'''
(** An integer of at most 53 bits is a double. *)
Lemma round_ratio_Z n : 0 < n <= 2 ^ 53 -> (round_ratio n 1 == inject_Z n)%Q.
Proof.
  intros Hn. unfold round_ratio. pose proof (ratio_log2_spec n 1 ltac:(lia) ltac:(lia)) as [H1 _].
  assert (0 <= ratio_log2 n 1 <= 53) as Hl.
  { split.
    { unfold ratio_log2. change (Z.log2 1) with 0. rewrite Z.sub_0_r. pose proof (Z.log2_nonneg n). pose proof (Z.log2_spec n ltac:(lia)) as [Hs _].
      rewrite (proj2 (Z.leb_le 0 (Z.log2 n))), (proj2 (Z.leb_le (1 * 2 ^ Z.log2 n) n)) by lia. lia. }
    destruct (Z.le_gt_cases (ratio_log2 n 1) 53); [done|]. specialize (H1 ltac:(lia)).
    assert (2 ^ 54 <= 2 ^ ratio_log2 n 1) by (apply Z.pow_le_mono_r; lia). lia. }
  specialize (H1 ltac:(lia)). rewrite Z.max_l by lia. unfold dyadic. destruct (0 <=? ratio_log2 n 1 - 52) eqn:E; zbool.
  - destruct (Z.eq_dec (ratio_log2 n 1) 53) as [E53|]; [|assert (ratio_log2 n 1 = 52) as -> by lia].
    + rewrite E53 in *. assert (n = 2 ^ 53) as -> by lia. vm_compute. done.
    + change (1 * 2 ^ (52 - 52)) with 1. change (2 ^ (52 - 52)) with 1. rewrite <- (Z.mul_1_r n) at 1. by rewrite round_half_even_exact, Z.mul_1_r by lia.
  - assert (0 < 2 ^ (- (ratio_log2 n 1 - 52))) by (apply Z.pow_pos_nonneg; lia). set (k := 2 ^ (- (ratio_log2 n 1 - 52))) in *.
    rewrite <- (Z.mul_1_r (n * k)), round_half_even_exact by lia. unfold Qeq. cbn [Qnum Qden inject_Z]. rewrite Z2Pos.id by lia. lia.
Qed.

Lemma Qred_inject_Z z : Qred (inject_Z z) = inject_Z z.
Proof.
  unfold Qred, inject_Z. pose proof (Z.ggcd_gcd z 1) as Hg. pose proof (Z.ggcd_correct_divisors z 1) as Hd.
  destruct (Z.ggcd z 1) as [g [a b]]. cbn [fst snd] in *. rewrite Z.gcd_1_r in Hg. subst g. destruct Hd as [-> Hb].
  rewrite Z.mul_1_l in *. by rewrite <- Hb.
Qed.

Lemma round_Q_Z z : Z.abs z <= 2 ^ 53 -> (round_Q (inject_Z z) == inject_Z z)%Q.
Proof.
  intros Hz. unfold round_Q. rewrite Qred_inject_Z. cbn [Qnum Qden inject_Z].
  destruct z as [|n|n]; [done|apply round_ratio_Z; lia|]. rewrite round_ratio_Z by lia. done.
Qed.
'''
If a line of the records above holds the word "unfold", show it.

  intros Hn. unfold round_ratio. pose proof (ratio_log2_spec n 1 ltac:(lia) ltac:(lia)) as [H1 _].
    { unfold ratio_log2. change (Z.log2 1) with 0. rewrite Z.sub_0_r. pose proof (Z.log2_nonneg n). pose proof (Z.log2_spec n ltac:(lia)) as [Hs _].
  specialize (H1 ltac:(lia)). rewrite Z.max_l by lia. unfold dyadic. destruct (0 <=? ratio_log2 n 1 - 52) eqn:E; zbool.
    rewrite <- (Z.mul_1_r (n * k)), round_half_even_exact by lia. unfold Qeq. cbn [Qnum Qden inject_Z]. rewrite Z2Pos.id by lia. lia.
  unfold Qred, inject_Z. pose proof (Z.ggcd_gcd z 1) as Hg. pose proof (Z.ggcd_correct_divisors z 1) as Hd.
  intros Hz. unfold round_Q. rewrite Qred_inject_Z. cbn [Qnum Qden inject_Z].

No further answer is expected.